◆ **Task directions**: Reproduce, without any change, the span of lines from the opening of the records below to the line containing "(** ** Go values *)", inclusive.

◆ **Dataset extract**:
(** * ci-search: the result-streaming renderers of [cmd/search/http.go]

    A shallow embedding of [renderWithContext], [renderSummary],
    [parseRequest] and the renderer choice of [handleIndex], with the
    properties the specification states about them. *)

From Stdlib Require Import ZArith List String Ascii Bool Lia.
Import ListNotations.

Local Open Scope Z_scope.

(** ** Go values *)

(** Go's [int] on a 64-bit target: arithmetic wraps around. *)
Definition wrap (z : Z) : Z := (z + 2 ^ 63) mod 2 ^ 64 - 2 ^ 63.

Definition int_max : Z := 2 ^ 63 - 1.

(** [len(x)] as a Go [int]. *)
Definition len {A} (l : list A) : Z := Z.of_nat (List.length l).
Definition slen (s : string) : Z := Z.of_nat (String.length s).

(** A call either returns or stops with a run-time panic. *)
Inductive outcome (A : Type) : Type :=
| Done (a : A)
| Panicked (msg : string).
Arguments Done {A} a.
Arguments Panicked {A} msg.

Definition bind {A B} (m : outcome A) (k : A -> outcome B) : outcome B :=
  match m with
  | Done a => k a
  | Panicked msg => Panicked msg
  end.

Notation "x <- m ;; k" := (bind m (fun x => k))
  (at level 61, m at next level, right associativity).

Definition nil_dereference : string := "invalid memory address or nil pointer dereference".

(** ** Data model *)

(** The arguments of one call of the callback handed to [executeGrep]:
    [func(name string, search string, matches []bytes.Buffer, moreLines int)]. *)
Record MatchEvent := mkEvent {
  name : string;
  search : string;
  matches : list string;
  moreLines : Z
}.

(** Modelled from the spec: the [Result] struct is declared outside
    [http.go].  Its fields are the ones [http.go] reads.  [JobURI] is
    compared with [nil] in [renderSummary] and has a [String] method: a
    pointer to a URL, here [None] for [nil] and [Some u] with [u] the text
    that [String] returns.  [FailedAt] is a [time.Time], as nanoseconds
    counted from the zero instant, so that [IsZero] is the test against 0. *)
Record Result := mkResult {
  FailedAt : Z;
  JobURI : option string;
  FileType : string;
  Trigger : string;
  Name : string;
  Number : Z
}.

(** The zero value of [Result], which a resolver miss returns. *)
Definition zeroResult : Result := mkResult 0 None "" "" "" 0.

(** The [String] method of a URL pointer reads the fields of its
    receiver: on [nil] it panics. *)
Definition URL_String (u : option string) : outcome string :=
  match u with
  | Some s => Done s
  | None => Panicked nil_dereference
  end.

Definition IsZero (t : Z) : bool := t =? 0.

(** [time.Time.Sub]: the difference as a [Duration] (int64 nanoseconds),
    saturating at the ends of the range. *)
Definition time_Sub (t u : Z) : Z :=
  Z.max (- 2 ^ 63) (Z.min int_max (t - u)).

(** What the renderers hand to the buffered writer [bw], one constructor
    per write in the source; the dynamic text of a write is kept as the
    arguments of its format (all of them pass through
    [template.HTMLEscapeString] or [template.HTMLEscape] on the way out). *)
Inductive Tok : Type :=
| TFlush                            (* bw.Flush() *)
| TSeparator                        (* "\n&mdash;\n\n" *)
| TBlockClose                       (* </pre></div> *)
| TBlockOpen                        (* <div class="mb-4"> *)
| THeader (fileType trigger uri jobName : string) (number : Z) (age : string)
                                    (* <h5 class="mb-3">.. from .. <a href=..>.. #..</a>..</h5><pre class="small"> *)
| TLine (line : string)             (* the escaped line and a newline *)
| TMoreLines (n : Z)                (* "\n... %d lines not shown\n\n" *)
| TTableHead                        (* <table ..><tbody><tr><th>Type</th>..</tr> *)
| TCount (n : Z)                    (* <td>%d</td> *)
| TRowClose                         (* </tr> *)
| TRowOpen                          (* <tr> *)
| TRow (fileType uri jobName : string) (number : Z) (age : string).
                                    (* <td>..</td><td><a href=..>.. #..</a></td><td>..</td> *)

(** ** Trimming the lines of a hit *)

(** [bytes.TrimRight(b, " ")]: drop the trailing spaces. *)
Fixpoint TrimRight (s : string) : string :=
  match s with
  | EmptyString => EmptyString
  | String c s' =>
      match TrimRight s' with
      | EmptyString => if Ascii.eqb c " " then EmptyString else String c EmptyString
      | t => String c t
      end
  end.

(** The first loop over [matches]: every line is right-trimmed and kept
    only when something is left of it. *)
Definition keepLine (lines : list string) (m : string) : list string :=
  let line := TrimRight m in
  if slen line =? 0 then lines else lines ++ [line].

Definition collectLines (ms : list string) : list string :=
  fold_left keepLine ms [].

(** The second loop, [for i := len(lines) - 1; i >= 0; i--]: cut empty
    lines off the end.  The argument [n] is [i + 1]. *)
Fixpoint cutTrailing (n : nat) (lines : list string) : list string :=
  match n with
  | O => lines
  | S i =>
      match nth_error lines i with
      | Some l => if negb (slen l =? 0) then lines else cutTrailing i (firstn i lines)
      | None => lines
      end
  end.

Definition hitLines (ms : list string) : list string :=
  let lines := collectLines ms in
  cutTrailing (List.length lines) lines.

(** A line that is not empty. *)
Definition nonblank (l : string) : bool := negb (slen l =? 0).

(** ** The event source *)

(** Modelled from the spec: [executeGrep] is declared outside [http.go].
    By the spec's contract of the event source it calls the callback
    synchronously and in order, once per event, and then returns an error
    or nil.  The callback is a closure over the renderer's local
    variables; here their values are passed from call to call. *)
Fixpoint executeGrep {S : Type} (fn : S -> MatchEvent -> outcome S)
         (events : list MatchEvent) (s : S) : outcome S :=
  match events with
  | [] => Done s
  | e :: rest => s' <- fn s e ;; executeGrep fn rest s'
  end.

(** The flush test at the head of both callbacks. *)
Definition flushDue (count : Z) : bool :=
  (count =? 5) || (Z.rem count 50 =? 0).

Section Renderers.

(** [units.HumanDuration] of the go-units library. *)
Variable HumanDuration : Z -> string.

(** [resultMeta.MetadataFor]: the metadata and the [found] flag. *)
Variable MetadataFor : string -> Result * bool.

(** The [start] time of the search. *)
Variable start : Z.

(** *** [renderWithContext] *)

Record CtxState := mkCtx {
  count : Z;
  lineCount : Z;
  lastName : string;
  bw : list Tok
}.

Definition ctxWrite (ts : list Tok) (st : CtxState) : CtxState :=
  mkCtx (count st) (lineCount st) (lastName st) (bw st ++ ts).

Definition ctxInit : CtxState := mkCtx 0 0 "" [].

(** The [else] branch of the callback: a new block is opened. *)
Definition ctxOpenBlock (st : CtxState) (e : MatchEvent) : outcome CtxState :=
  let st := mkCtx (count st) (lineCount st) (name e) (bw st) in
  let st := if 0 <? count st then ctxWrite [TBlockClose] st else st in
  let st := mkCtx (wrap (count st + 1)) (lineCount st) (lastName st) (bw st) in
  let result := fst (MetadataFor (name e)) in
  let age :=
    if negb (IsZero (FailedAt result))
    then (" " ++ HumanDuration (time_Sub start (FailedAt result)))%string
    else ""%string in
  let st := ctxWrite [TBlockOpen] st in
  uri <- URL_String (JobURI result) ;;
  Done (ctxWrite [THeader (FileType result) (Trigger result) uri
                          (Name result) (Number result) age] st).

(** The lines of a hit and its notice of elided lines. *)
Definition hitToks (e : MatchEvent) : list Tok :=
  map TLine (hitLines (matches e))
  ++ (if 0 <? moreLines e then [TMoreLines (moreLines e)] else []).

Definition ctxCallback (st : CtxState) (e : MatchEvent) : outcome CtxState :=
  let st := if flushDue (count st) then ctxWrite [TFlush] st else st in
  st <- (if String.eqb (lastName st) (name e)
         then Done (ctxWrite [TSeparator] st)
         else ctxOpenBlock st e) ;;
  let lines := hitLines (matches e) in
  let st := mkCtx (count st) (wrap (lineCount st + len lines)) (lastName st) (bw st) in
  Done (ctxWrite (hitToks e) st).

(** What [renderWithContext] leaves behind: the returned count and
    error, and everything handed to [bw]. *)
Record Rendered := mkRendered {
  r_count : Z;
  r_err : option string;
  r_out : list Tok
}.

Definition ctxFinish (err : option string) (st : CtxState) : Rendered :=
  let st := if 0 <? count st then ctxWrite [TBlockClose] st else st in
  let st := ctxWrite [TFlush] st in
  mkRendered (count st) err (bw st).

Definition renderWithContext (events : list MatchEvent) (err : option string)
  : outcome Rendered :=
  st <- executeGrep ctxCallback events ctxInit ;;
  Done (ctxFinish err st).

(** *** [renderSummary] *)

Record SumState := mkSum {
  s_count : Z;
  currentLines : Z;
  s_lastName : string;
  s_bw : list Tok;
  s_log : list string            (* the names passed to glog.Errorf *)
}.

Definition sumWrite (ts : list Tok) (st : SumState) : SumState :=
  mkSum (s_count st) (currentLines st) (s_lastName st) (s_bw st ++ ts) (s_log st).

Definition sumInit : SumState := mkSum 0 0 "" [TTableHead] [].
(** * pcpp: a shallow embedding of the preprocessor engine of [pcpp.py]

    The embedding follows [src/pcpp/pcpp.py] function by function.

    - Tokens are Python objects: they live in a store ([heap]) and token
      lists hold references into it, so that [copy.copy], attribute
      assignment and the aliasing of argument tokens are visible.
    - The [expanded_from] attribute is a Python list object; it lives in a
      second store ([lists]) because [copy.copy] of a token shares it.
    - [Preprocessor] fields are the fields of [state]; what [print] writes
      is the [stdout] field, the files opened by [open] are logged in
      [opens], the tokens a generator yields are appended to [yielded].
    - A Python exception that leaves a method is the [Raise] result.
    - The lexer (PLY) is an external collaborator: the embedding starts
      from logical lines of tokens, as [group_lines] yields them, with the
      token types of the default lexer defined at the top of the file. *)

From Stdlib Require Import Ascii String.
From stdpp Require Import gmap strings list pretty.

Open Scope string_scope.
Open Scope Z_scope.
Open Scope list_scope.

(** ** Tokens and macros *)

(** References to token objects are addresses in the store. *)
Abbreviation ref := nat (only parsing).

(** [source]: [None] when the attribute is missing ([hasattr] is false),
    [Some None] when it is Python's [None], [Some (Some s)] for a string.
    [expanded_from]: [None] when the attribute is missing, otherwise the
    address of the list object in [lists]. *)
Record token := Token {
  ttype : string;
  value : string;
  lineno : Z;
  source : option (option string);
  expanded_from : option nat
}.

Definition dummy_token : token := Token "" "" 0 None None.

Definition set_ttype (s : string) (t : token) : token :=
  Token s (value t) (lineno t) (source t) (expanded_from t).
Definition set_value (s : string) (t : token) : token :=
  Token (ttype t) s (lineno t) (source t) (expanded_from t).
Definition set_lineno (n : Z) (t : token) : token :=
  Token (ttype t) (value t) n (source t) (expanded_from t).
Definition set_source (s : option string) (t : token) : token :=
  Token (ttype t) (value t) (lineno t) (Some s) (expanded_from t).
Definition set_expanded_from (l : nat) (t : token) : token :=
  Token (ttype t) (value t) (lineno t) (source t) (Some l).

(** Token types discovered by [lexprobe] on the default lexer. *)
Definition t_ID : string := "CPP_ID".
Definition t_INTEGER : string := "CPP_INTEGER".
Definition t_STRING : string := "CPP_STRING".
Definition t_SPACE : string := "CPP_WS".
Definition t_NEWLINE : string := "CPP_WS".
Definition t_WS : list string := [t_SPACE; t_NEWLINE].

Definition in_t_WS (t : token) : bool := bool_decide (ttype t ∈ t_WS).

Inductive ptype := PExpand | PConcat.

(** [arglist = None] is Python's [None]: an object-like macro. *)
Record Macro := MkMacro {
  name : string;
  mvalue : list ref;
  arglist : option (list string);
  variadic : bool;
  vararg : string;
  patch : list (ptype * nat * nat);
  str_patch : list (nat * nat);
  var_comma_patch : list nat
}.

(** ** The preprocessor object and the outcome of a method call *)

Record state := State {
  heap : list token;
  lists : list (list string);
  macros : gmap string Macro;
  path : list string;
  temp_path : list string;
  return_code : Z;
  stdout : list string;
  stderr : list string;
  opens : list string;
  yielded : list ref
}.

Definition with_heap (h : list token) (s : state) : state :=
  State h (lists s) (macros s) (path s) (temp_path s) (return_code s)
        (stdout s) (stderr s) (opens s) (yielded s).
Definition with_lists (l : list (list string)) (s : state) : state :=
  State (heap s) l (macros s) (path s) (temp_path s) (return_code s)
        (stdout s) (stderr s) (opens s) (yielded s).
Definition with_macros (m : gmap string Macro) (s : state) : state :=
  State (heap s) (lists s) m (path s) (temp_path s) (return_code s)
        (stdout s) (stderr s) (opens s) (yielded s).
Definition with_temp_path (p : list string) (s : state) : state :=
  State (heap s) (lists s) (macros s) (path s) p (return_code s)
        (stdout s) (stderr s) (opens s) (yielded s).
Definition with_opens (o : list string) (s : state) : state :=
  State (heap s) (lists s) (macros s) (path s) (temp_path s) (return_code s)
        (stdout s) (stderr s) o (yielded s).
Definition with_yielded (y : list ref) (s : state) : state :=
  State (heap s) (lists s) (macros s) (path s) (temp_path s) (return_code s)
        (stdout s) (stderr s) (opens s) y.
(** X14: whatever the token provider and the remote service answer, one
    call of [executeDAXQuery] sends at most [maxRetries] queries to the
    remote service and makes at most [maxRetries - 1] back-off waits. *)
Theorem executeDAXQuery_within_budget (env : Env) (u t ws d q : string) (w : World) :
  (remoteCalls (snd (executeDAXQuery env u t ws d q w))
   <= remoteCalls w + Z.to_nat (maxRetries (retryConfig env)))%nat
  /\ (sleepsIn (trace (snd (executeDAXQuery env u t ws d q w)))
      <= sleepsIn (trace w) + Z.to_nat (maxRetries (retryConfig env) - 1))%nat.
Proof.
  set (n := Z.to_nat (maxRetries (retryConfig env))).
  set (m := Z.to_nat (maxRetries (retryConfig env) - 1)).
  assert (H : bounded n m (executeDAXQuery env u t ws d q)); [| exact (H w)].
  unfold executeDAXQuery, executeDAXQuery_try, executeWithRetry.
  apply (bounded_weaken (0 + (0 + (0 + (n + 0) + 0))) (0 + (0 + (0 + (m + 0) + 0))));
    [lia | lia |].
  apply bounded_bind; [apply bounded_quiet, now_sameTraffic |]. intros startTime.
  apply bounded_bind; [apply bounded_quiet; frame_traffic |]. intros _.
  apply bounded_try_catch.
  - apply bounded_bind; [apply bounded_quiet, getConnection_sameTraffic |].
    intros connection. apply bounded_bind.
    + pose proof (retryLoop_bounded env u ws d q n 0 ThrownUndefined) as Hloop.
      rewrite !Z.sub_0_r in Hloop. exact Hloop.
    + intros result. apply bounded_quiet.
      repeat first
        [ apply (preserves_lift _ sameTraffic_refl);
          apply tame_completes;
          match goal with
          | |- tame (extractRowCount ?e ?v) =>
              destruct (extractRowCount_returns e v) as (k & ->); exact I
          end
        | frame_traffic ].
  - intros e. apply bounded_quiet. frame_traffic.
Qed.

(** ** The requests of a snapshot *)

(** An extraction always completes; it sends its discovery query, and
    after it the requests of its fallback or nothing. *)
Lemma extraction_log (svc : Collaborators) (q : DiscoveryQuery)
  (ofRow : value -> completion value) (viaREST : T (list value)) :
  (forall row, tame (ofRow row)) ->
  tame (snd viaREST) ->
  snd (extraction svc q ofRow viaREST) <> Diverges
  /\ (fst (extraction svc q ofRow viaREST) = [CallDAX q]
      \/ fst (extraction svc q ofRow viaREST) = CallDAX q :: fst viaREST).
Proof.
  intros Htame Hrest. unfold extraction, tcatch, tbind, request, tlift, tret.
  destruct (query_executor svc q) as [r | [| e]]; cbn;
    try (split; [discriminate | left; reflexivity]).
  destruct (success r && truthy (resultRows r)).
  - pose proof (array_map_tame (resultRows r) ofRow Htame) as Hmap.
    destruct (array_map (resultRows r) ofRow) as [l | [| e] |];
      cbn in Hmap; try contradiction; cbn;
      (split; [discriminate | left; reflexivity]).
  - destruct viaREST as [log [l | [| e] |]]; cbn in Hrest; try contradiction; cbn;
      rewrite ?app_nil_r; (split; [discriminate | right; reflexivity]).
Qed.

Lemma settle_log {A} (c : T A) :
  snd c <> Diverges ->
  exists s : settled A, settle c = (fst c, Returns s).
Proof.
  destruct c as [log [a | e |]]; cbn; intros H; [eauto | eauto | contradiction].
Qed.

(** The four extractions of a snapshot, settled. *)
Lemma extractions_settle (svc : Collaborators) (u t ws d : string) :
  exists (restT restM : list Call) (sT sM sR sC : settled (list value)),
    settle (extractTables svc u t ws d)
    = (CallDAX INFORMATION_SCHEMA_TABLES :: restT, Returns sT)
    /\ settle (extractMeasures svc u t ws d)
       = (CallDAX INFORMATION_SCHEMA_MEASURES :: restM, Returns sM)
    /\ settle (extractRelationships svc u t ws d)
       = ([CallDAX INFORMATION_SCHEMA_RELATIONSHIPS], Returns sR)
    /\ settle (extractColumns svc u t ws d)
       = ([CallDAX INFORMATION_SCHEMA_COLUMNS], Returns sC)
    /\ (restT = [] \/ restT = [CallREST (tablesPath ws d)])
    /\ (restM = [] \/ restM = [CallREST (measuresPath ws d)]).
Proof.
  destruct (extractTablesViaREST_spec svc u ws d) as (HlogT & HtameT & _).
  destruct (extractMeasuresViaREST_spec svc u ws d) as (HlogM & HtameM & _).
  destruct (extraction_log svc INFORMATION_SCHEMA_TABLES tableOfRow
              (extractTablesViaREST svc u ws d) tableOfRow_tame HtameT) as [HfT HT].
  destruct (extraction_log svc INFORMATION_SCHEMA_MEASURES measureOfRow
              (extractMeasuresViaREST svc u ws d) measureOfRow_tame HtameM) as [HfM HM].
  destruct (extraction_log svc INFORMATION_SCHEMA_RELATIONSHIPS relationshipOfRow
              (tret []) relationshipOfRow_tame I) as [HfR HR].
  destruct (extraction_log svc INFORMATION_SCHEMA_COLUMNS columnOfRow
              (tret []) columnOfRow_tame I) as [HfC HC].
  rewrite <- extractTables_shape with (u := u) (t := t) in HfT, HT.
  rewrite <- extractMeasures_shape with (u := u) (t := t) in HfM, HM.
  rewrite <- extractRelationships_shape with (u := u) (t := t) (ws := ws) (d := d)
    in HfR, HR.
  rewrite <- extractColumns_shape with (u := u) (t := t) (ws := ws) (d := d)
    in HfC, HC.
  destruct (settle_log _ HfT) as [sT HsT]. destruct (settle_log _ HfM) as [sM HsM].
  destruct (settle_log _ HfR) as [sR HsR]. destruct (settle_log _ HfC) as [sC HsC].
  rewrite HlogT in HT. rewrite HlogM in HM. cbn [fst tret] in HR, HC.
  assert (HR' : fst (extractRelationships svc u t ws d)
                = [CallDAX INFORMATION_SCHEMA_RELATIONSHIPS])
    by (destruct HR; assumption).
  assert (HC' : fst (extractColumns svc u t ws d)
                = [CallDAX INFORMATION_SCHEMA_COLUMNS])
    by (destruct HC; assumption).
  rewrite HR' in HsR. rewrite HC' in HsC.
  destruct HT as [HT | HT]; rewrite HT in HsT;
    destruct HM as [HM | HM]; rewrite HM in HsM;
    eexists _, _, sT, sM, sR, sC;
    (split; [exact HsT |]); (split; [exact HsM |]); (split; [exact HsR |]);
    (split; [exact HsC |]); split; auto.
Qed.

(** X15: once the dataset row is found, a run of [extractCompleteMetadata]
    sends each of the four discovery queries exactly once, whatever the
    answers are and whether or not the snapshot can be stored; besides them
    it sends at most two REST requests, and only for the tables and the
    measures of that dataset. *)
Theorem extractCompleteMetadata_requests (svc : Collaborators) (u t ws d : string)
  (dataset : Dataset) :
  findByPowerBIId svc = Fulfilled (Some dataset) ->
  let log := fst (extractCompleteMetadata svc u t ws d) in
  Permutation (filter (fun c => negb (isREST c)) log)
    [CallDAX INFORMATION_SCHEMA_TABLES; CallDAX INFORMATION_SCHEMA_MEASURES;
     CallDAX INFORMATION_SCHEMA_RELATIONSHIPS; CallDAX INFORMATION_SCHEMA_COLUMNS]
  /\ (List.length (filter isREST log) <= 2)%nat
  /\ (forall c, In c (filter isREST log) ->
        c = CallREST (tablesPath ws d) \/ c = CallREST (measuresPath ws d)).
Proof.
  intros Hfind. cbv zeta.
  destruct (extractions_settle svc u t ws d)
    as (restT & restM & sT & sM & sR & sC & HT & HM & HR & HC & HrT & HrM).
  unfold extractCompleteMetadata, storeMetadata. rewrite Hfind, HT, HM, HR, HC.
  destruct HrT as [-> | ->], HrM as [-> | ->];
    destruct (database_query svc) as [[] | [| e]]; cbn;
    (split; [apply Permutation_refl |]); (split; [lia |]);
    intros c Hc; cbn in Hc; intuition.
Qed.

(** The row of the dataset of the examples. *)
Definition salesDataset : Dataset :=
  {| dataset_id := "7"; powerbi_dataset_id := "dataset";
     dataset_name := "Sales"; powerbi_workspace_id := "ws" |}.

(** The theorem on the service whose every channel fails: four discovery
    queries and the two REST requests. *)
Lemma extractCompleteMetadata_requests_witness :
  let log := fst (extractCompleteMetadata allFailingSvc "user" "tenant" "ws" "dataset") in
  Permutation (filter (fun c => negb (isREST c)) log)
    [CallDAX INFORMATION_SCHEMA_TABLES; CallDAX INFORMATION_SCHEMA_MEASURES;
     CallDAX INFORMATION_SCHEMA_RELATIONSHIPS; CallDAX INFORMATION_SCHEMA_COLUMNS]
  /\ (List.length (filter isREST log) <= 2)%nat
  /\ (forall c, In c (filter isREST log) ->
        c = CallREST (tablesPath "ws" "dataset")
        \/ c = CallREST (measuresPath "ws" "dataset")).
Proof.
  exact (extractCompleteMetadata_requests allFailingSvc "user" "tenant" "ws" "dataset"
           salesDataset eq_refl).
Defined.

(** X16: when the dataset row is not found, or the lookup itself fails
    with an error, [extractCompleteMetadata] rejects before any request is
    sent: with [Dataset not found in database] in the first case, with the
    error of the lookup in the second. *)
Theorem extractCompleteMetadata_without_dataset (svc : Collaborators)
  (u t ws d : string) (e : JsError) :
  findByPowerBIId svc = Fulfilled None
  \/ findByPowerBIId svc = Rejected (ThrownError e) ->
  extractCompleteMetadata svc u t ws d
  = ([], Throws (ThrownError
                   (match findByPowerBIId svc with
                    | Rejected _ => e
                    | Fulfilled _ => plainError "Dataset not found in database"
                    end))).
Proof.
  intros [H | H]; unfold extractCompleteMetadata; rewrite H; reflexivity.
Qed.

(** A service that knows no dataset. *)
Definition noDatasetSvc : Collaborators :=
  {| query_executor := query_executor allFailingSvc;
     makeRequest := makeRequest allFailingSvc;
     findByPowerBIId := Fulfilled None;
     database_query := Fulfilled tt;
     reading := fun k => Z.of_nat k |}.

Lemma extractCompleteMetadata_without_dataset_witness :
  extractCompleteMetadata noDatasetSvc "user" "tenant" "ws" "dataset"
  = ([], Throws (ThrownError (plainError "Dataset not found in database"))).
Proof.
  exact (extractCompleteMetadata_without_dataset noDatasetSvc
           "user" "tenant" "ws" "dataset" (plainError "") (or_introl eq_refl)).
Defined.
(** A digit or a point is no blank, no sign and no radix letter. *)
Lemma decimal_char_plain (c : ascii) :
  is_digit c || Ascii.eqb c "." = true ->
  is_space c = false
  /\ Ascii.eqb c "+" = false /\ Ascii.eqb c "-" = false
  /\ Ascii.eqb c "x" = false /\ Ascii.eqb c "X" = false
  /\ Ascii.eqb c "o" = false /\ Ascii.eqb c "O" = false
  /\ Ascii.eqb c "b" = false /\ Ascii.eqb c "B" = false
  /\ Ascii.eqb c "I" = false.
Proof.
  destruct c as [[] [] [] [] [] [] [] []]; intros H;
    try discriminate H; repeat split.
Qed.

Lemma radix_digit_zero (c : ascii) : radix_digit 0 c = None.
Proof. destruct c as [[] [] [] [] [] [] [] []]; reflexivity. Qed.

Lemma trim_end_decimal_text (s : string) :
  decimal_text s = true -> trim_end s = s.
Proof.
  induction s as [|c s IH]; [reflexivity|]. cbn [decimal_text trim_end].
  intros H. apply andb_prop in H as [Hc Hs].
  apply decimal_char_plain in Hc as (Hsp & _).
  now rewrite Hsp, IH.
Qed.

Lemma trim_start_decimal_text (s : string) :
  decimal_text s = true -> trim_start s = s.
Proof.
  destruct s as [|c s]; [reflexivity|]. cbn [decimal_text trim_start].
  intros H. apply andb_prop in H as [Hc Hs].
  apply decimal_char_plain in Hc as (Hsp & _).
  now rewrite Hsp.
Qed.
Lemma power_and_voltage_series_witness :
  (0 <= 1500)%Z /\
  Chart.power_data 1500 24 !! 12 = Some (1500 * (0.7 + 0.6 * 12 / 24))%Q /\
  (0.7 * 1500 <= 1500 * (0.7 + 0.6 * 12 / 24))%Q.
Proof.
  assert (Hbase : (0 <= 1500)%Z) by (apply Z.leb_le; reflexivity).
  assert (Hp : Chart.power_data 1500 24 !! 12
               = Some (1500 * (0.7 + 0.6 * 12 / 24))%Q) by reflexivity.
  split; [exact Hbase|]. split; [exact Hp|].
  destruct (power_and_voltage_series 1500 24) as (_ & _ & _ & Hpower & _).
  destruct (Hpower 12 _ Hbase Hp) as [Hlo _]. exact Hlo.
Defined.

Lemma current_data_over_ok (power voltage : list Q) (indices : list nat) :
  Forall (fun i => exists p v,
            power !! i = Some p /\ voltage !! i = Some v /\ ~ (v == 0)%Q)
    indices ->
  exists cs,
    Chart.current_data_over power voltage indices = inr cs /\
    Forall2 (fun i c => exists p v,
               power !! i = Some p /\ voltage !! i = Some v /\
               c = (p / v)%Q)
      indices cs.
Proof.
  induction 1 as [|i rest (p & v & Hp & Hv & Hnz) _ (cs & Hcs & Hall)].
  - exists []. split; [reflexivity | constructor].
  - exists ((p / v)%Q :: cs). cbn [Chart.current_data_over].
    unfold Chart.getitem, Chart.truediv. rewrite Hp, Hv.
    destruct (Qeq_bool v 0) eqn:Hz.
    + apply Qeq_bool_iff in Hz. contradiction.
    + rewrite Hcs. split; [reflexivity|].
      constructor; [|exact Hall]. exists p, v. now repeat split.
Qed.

◆ **Solved problem**:
(** * ci-search: the result-streaming renderers of [cmd/search/http.go]

    A shallow embedding of [renderWithContext], [renderSummary],
    [parseRequest] and the renderer choice of [handleIndex], with the
    properties the specification states about them. *)

From Stdlib Require Import ZArith List String Ascii Bool Lia.
Import ListNotations.

Local Open Scope Z_scope.

(** ** Go values *)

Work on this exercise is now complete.